Redacción Regina Melo
Los efectos del cambio climático ya forman parte de la vida cotidiana en muchas regiones del mundo. Sequías prolongadas, inundaciones, incendios forestales y huracanes más intensos han obligado a miles de personas a modificar la forma en que viven y utilizan los recursos naturales. Frente a este panorama, organismos internacionales destacan la importancia de fortalecer las comunidades resilientes, aquellas que son capaces de prepararse, adaptarse y recuperarse de los fenómenos ambientales sin comprometer su desarrollo ni el equilibrio de los ecosistemas.
UNICEF advierte que el cambio climático afecta de manera directa a niñas, niños y adolescentes. Millones de menores viven en zonas expuestas a inundaciones, sequías y olas de calor, por lo que fortalecer la resiliencia comunitaria también significa garantizar acceso a agua potable, educación, servicios de salud y espacios seguros durante las emergencias.
Las comunidades resilientes no dependen únicamente de construir infraestructura resistente. También promueven la participación ciudadana, la restauración de ecosistemas y el uso responsable de los recursos naturales. Acciones como la captación de agua de lluvia, la reforestación, la recuperación de humedales y manglares, así como la implementación de sistemas de alerta temprana, ayudan a disminuir los riesgos provocados por los fenómenos climáticos.
Existen ejemplos que muestran cómo estas estrategias generan resultados positivos. En Bangladesh, uno de los países más vulnerables al aumento del nivel del mar y a los ciclones, las comunidades cuentan con refugios, sistemas de alerta y programas de capacitación que han permitido reducir considerablemente el número de víctimas durante estos fenómenos en comparación con décadas anteriores.
En México, diversas comunidades también han demostrado que la organización social puede convertirse en una herramienta para proteger el medio ambiente. En la península de Yucatán, por ejemplo, habitantes y organizaciones participan en la restauración de manglares, ecosistemas que funcionan como una barrera natural frente a huracanes, capturan grandes cantidades de carbono y sirven como refugio para peces, aves y otras especies.
Otro caso se encuentra en la Sierra Norte de Oaxaca, donde comunidades indígenas desarrollan programas de manejo forestal comunitario. Gracias al aprovechamiento sustentable de los bosques, estas poblaciones conservan la biodiversidad, protegen las fuentes de agua y generan ingresos para las familias sin deteriorar los recursos naturales.

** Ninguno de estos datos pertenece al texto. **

(** The reader comes first, sleeps, is woken by a write and gets its bytes; then the writer closes. *)
Definition talk : list pev :=
  [ERead 1 4 O_RDONLY; EWrite 2 [10; 11; 12] O_WRONLY; ERun 1; EClose O_WRONLY; ERead 1 4 O_RDONLY].

Lemma pipe_reliable_witness :
  exists a, vfs_pipe_create_anony (Some page0) (Some mem0) = Ok (0, Some a) /\
  total (prun (fresh_sys a) talk) (fun s => exists q,
    bq_rep PAGE_SIZ (p_fifo (pi s)) q /\ accepted s = received s ++ q /\
    (1 ∈ sleeping s -> freed (pi s) = false -> q = [] /\ wr_alive (pi s) <> 0) /\
    (2 ∈ sleeping s -> freed (pi s) = false -> Z.of_nat (length q) = PAGE_SIZ)).
Proof.
  apply pipe_reliable; [reflexivity|split_and!; reflexivity|discriminate|].
  repeat (apply Forall_cons; split; [exact eq_refl || exact I|]). apply Forall_nil. exact I.
Defined.

Example talk_received :
  match vfs_pipe_create_anony (Some page0) (Some mem0) with
  | Ok (_, Some a) => match prun (fresh_sys a) talk with Ok s => received s = [10; 11; 12] | Fault _ => False end
  | _ => False
  end.
Proof. vm_compute. reflexivity. Qed.

Lemma named_pipe_open_deadlock_witness :
  exists a s, vfs_pipe_create_dead (Some page0) (Some mem0) = Ok (0, Some a) /\
    prun (fresh_sys a) ([EOpen 2 O_WRONLY; EOpen 1 O_RDONLY; ERead 1 8 O_RDONLY] ++ [ERun 1; ERun 2]) = Ok s /\
    1 ∈ sleeping s /\ 2 ∈ sleeping s.
Proof.
  apply named_pipe_open_deadlock; [reflexivity|split_and!; reflexivity|discriminate|reflexivity|].
  apply Forall_cons. split; [left; reflexivity|]. apply Forall_cons. split; [right; reflexivity|]. apply Forall_nil. exact I.
Defined.

(** A full queue of four bytes. *)
Definition full4 : fifo := Fifo [1; 2; 3; 4] 4 0 8.

Lemma full4_rep : bq_rep 4 full4 [1; 2; 3; 4].
Proof.
  split; [|reflexivity]. split; cbn; try reflexivity; try lia; [split; [split; reflexivity|exists (2 ^ 62); reflexivity]|].
  intros k Hk. do 4 (destruct k as [|k]; [reflexivity|]). cbn in Hk. lia.
Qed.
Lemma good_swap k x y :
  good (plug k x) -> redok y = true -> (red y = true -> red x = true) -> good (plug k y).
Proof.
  intros [H Hr] Hy Hc. destruct (redok_unplug _ _ H Hr) as (Hk & Hx & Hf).
  assert (redok (plug k y) = true /\ (k <> [] -> red (plug k y) = false)) as [H1 H2].
  { apply redok_plug; [done|done|]. intros E. specialize (Hf (Hc E)). by destruct k. }
  split; [done|]. destruct k as [|f k]; [|by apply H2]. cbn in *. destruct (red y); [|done]. rewrite Hc in Hr; done.
Qed.

Lemma good_sub k x : good (plug k x) -> redok x = true.
Proof. intros [H Hr]. by apply (redok_unplug _ _ H Hr). Qed.

Definition blk (x : tree) : bool := match x with E => true | T c _ _ _ => c =? BLACK end.

Lemma isblack_rt t k x : rep t (plug k x) -> isblack t (rt x) = Ok (blk x).
Proof.
  intros H. unfold isblack. destruct x as [|c l a r]; [done|]. 
  rewrite (proj2 (Z.eqb_neq _ 0)) by (by eapply rt_nz). cbn [rt]. by at_node H.
Qed.

Lemma blk_red x : redok x = true -> blk x = negb (red x).
Proof. destruct x as [|c l a r]; [done|]. rewrite redok_T. intros [[->| ->] _]; done. Qed.

(** Equal concatenations up to associativity. *)
Ltac norm_app := cbn [inorder app]; repeat (rewrite <- app_assoc; cbn [app]); reflexivity.
(* ===== verification/Vma.v ===== *)
(** * Address spaces: [kernel/mm/mman/vma.c], [mman.c], [anon.c] and [fitter.c]

    An address space is a list of areas in a ring and a red-black tree of the
    same areas, keyed by their start.  The ring is the sequence of its nodes
    (file [Dlist] shows that the intrusive list behaves as one); the tree is the
    pointer structure of file [Rbtree].  The pages behind an area are the
    business of another component: [munmap] calls it through the class
    [PageUnmap]. *)
From Stdlib Require Import ZArith Lia List Bool Sorted.
From stdpp Require Import base list gmap sorting.
From S2P Require Import Prelude Rbtree.

#[local] Open Scope Z_scope.

Definition PROT_WRITE : Z := 2.
Definition PROT_EXEC : Z := 4.
Definition MAP_SHARED : Z := 0x1.
Definition MAP_TYPE : Z := 0xf.
Definition MAP_FIXED : Z := 0x10.
Definition MAP_ANON : Z := 0x20.
Definition MAPL_FILE : Z := 1.

(** [vm_area_t] without its list and tree links; [ppgs] names its page records. *)
Record vm_area := VmArea {
  a_s : Z; a_t : Z;
  a_flgs : Z; a_prot : Z; a_label : Z;
  a_foff : Z; a_node : Z;
  a_ppgs : Z
}.

#[export] Instance eta_vm_area : Eta vm_area := fun a =>
  VmArea (a_s a) (a_t a) (a_flgs a) (a_prot a) (a_label a) (a_foff a) (a_node a) (a_ppgs a).

(** [vm_space_t], the heap its areas live in and the next address [malloc]
    hands out. *)
Record vm_space := VmSpace { sp_list : list Z; sp_tree : rbtree; areas : gmap Z vm_area; heap_next : Z }.

#[export] Instance eta_vm_space : Eta vm_space := fun s =>
  VmSpace (sp_list s) (sp_tree s) (areas s) (heap_next s).

Definition area (s : vm_space) (p : Z) : res vm_area := deref (areas s !! p).

Definition set_area (s : vm_space) (p : Z) (f : vm_area -> vm_area) : res vm_space :=
  let! a := area s p in Ok (s <| areas ::= <[p := f a]> |>).

(** ** Search *)

(** The last node on the path of the search at which [keep] holds; the search
    goes left there and right elsewhere. *)
Fixpoint bound_loop (fuel : nat) (s : vm_space) (keep : vm_area -> bool) (p : Z) (c : option Z) : res (option Z) :=
  match fuel with
  | O => Fault OutOfFuel
  | S fuel =>
      if p =? 0 then Ok c
      else
        let! a := area s p in
        if keep a then
          let! l := fld (sp_tree s) p n_left in
          bound_loop fuel s keep l (Some p)
        else
          let! r := fld (sp_tree s) p n_right in
          bound_loop fuel s keep r c
  end.

(** No path is longer than the number of nodes. *)
Definition path_fuel (s : vm_space) : nat := S (size (nodes (sp_tree s))).

Definition vmm_sp_lowerbound (s : vm_space) (addr : Z) : res (option Z) :=
  bound_loop (path_fuel s) s (fun a => addr <=? a_s a) (root (sp_tree s)) None.

Definition vmm_sp_upperbound (s : vm_space) (addr : Z) : res (option Z) :=
  bound_loop (path_fuel s) s (fun a => addr <? a_s a) (root (sp_tree s)) None.

Fixpoint containing_loop (fuel : nat) (s : vm_space) (addr p : Z) : res (option Z) :=
  match fuel with
  | O => Fault OutOfFuel
  | S fuel =>
      if p =? 0 then Ok None
      else
        let! a := area s p in
        if (a_s a <=? addr) && (addr <? a_t a) then Ok (Some p)
        else if addr <? a_s a then
          let! l := fld (sp_tree s) p n_left in
          containing_loop fuel s addr l
        else
          let! r := fld (sp_tree s) p n_right in
          containing_loop fuel s addr r
  end.

Definition vmm_sp_containing (s : vm_space) (addr : Z) : res (option Z) :=
  containing_loop (path_fuel s) s addr (root (sp_tree s)).
Definition new_pgt (s : mach F) : res (Z * mach F) :=
  let! a := fp_alloc (pool s) in
  let '(npg, f) := a in
  let s := s <| pool := f |> in
  do! page_words s npg in
  let! kernel := page_words s (frame_of (cr3 s)) in
  let t := replicate 256 0 ++ drop 256 kernel in
  let! t := aset t R_IDX (Z.lor (Z.lor (ADDR npg) PE_RW) PE_P) in
  Ok (npg, s <| mem ::= <[npg := t]> |>).

(** The loop of [_copy_pgt] over the entries of a page from index [i] on: the
    page [pg] and its copy [npg] in memory, [copy] for the next level. *)
Fixpoint copy_entries (copy : mach F -> Z -> res (Z * mach F)) (last : bool) (n : nat) (i : Z)
    (s : mach F) (pg npg : Z) : res (mach F) :=
  match n with
  | O => Ok s
  | S n =>
      let! new := page_words s npg in
      let! e := aget new i in
      let! s :=
        (if e =? 0 then Ok s
         else if last then
           let! old := page_words s pg in
           let! o := aget old i in
           let o := Z.land o (2 ^ 64 - 1 - PE_RW) in
           let! old := aset old i o in
           let s := s <| mem ::= <[pg := old]> |> in
           let! new := page_words s npg in
           let! new := aset new i o in
           Ok (s <| mem ::= <[npg := new]> |>)
         else
           let! r := copy s (ADDR e) in
           let '(paddr, s) := r in
           let! new := page_words s npg in
           let! e := aget new i in
           let! new := aset new i (Z.lor (FLAG e) (ADDR paddr)) in
           Ok (s <| mem ::= <[npg := new]> |>)) in
      copy_entries copy last n (i + 1) s pg npg
  end.

(** [_copy_pgt] at the levels [L_PT] (0) to [L_PML4] (3). *)
Fixpoint _copy_pgt (lv : nat) (s : mach F) (pg : Z) : res (Z * mach F) :=
  let! a := fp_alloc (pool s) in
  let '(npg, f) := a in
  let s := s <| pool := f |> in
  let! old := page_words s pg in
  do! page_words s npg in
  let s := s <| mem ::= <[npg := old]> |> in
  let copy := match lv with O => fun _ _ => Fault OutOfFuel | S lv => _copy_pgt lv end in
  let! s := copy_entries copy (lv =? 0)%nat (if (lv =? 3)%nat then 256 else 512) 0 s pg npg in
  let! s :=
    (if (lv =? 3)%nat then
       let! new := page_words s npg in
       let! new := aset new R_IDX (Z.lor (Z.lor (ADDR npg) PE_RW) PE_P) in
       Ok (s <| mem ::= <[npg := new]> |>)
     else Ok s) in
  Ok (npg, s).
(* ===== verification/Cow.v ===== *)
(** * Copy on write: [kernel/mm/mman/ppg.c] and [kernel/mm/fault.c]

    Every area has a table of the physical pages behind it, and the table of a copy made by
    [fork] points to that of the original.  A page fault maps a page on its first use, and copies
    a page that is still shared on the first write.  The page tables of a process are the map from
    page addresses to entries that file [Paging] shows they are; a bucket of a hash table is the
    list of its records; [malloc] hands out increasing addresses and does not fail. *)
From Stdlib Require Import ZArith Lia List Bool Sorted.
From stdpp Require Import base list gmap sorting.
From S2P Require Import Prelude Rbtree Vma Paging.

#[local] Open Scope Z_scope.

Definition PPG_FIXED : Z := 1.

Definition MAP_SYNCING : Z := 2 ^ 31.

Definition PF_P : Z := 1.
Definition PF_WRITE : Z := 2.
Definition PF_USER : Z := 4.

(** [vm_ppgrec_t] and [vm_ppg_t] *)
Record ppgrec := PpgRec { r_pa : Z; r_cnt : Z; r_flag : Z }.

#[export] Instance eta_ppgrec : Eta ppgrec := fun r => PpgRec (r_pa r) (r_cnt r) (r_flag r).

Record ppg := Ppg { p_parent : Z; p_ht : list (list Z) }.

#[export] Instance eta_ppg : Eta ppg := fun t => Ppg (p_parent t) (p_ht t).

(** The records, the tables, the page tables of all processes, the one in use, the memory and the
    free pages. *)
Record pages (F : Type) := Pages {
  recs : gmap Z ppgrec;
  ppgs : gmap Z ppg;
  pnext : Z;
  pgts : gmap Z (gmap Z Z);
  pcr3 : Z;
  ram : gmap Z (list Z);
  pframes : F
}.
Arguments Pages {F}.
Arguments recs {F}.
Arguments ppgs {F}.
Arguments pnext {F}.
Arguments pgts {F}.
Arguments pcr3 {F}.
Arguments ram {F}.
Arguments pframes {F}.

#[export] Instance eta_pages {F : Type} : Eta (pages F) := fun g =>
  Pages (recs g) (ppgs g) (pnext g) (pgts g) (pcr3 g) (ram g) (pframes g).

(** ** The page tables *)

Definition writable (e : Z) : bool := negb (Z.land e PE_RW =? 0).

(** The entry an address has. *)
Definition entry {F} (g : pages F) (p va : Z) : Z := default 0 (t ← pgts g !! p; t !! va).

(** [vmap_query], [vmap_map] and [vmap_unmap] of one page of the tables in use. *)
Definition pg_query {F} (g : pages F) (va : Z) : Z := let e := entry g (pcr3 g) va in if present e then ADDR e else 0.

Definition pg_set {F} (g : pages F) (va e : Z) : pages F := g <| pgts ::= alter <[va := e]> (pcr3 g) |>.

Definition pg_map {F} (g : pages F) (phy va flgs : Z) : pages F := pg_set g va (Z.lor (ADDR phy) (FLAG flgs)).

Definition pg_unmap {F} (g : pages F) (va : Z) : pages F := pg_set g va 0.

(** ** Records of pages *)

Section Ppg.
Context {F : Type} `{!FramePool F}.

Definition hash (pa : Z) : Z := Z.shiftr pa 12.

Definition get_rec (g : pages F) (r : Z) : res ppgrec := deref (recs g !! r).

Definition set_cnt (g : pages F) (r n : Z) : res (pages F) :=
  let! c := get_rec g r in
  Ok (g <| recs ::= <[r := c <| r_cnt := u64 n |>]> |>).

Definition vmm_ppg_refer (g : pages F) (r : Z) : res (pages F) :=
  let! c := get_rec g r in
  set_cnt g r (r_cnt c + 1).

Fixpoint refer_all (g : pages F) (rs : list Z) : res (pages F) :=
  match rs with
  | [] => Ok g
  | r :: rs =>
      let! g := vmm_ppg_refer g r in
      refer_all g rs
  end.

Definition vmm_ppg_new (g : pages F) (old : Z) : res (Z * pages F) :=
  let! g := (if old =? 0 then Ok g
             else
               let! t := deref (ppgs g !! old) in
               refer_all g (concat (p_ht t))) in
  Ok (pnext g, g <| ppgs ::= <[pnext g := Ppg old (replicate 32 [])]> |> <| pnext := pnext g + 1 |>).

Definition htable_add (g : pages F) (tab r key : Z) : res (pages F) :=
  let! t := deref (ppgs g !! tab) in
  Ok (g <| ppgs ::= <[tab := t <| p_ht ::= alter (cons r) (Z.to_nat (key mod 32)) |>]> |>).

(** [hlist_del]: the record leaves the table it is in. *)
Definition hlist_del (g : pages F) (r : Z) : pages F :=
  g <| ppgs ::= fmap (fun t => t <| p_ht ::= map (filter (fun x => x <> r)) |>) |>.

Definition vmm_ppg_regst (g : pages F) (a : vm_area) (pa flag : Z) : res (pages F) :=
  let r := pnext g in
  let g := g <| recs ::= <[r := PpgRec pa 1 flag]> |> <| pnext := r + 1 |> in
  htable_add g (a_ppgs a) r (hash pa).

Definition vmm_ppg_reparent (g : pages F) (r : Z) (a : vm_area) : res (pages F) :=
  let! c := get_rec g r in
  do! ASSERTK (r_cnt c =? 1) in
  htable_add (hlist_del g r) (a_ppgs a) r (hash (r_pa c)).

Fixpoint query_bucket (g : pages F) (rs : list Z) (pa : Z) : res (option Z) :=
  match rs with
  | [] => Ok None
  | r :: rs =>
      let! c := get_rec g r in
      if r_pa c =? pa then Ok (Some r) else query_bucket g rs pa
  end.
(* ===== verification/Minix.v ===== *)
(** * The Minix file system: [kernel/fs/minix/minix.c]

    The first version of the format: 1024-byte blocks, 16-bit zone numbers, seven direct
    zones, one indirect and one doubly indirect zone per file.  A disk is its image and the
    blocks written since; the buffer cache ([kernel/dev/blk/buffer.c]) writes through and
    hands out the current contents of a block, so a [buffer_t *] is the number of its block.
    Every multi-byte field is read from and written to the bytes of a block. *)
From Stdlib Require Import ZArith Lia List Bool.
From stdpp Require Import base list gmap.
From S2P Require Import Prelude Bytes Bitmap.

#[local] Open Scope Z_scope.

Definition BLKSZ : Z := 1024.
Definition MAX_FILENAME : Z := 14.
Definition MAX_Z9IDX : Z := 9.

(** [sizeof(minix_inode_t)] and [sizeof(minix_direct_t)] *)
Definition INODE_SIZ : Z := 32.
Definition DIRECT_SIZ : Z := 16.

Definition nodenr_perblk : Z := BLKSZ / INODE_SIZ.
Definition xmapnr_perblk : Z := BLKSZ * 8.
Definition direnr_perblk : Z := BLKSZ / DIRECT_SIZ.

(** [_M] and the ends of the ranges of block indices. *)
Definition M_ENT : Z := BLKSZ / 2.
Definition z9idx_end_dire : Z := 7.
Definition z9idx_end_ind1 : Z := z9idx_end_dire + M_ENT.
Definition z9idx_end_ind2 : Z := z9idx_end_ind1 + M_ENT * M_ENT.
Definition z9idx_end_ind3 : Z := z9idx_end_ind2 + M_ENT * M_ENT * M_ENT.

(** [minix_zidx_path]: the index in the table of a level (1 is the last). *)
Definition minix_zidx_path (idx : Z) (level : nat) : Z :=
  Z.land (Z.shiftr idx (Z.of_nat (level - 1) * 9)) (Z.shiftl 1 9 - 1).

Record minix_super := MinixSuper {
  sb_inodes : Z;
  sb_zones : Z;
  imap_blocks : Z;
  zmap_blocks : Z;
  firstdatazone : Z
}.

Definition minix_imap (sb : minix_super) : Z := 2.
Definition minix_zmap (sb : minix_super) : Z := 2 + imap_blocks sb.
Definition minix_inode_blk (sb : minix_super) : Z := 2 + imap_blocks sb + zmap_blocks sb.

Record minix_inode := MinixInode {
  i_mode : Z;
  i_uid : Z;
  i_size : Z;
  i_mtime : Z;
  i_gid : Z;
  i_nlinks : Z;
  i_zone : list Z
}.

Un ejemplo más reciente ocurrió en Mahahual, Quintana Roo, donde habitantes, pescadores, prestadores de servicios turísticos y organizaciones ambientales se movilizaron para expresar su rechazo al proyecto turístico Perfect Day México, promovido por la empresa Royal Caribbean. Los manifestantes señalaron que la construcción del complejo podría afectar manglares, arrecifes, pastos marinos y el sistema de acuíferos de la región, además de modificar las actividades económicas de la comunidad.
La protesta reunió a miles de personas y obtuvo el respaldo de organizaciones ambientales nacionales e internacionales. Después de varios meses de debate, la Secretaría de Medio Ambiente y Recursos Naturales (SEMARNAT) informó que el proyecto no recibiría autorización ambiental debido a los impactos que podría generar sobre el ecosistema. Para especialistas, este caso demuestra que una comunidad resiliente no solo responde ante desastres naturales, sino que también participa activamente en la protección del territorio y en la defensa de los recursos naturales de los que depende su calidad de vida.
La experiencia de comunidades en distintas partes del mundo demuestra que la resiliencia comienza desde lo local. Prepararse para los riesgos, proteger el entorno natural y trabajar de manera conjunta permiten reducir la vulnerabilidad frente al cambio climático y construir un futuro más seguro para las próximas generaciones.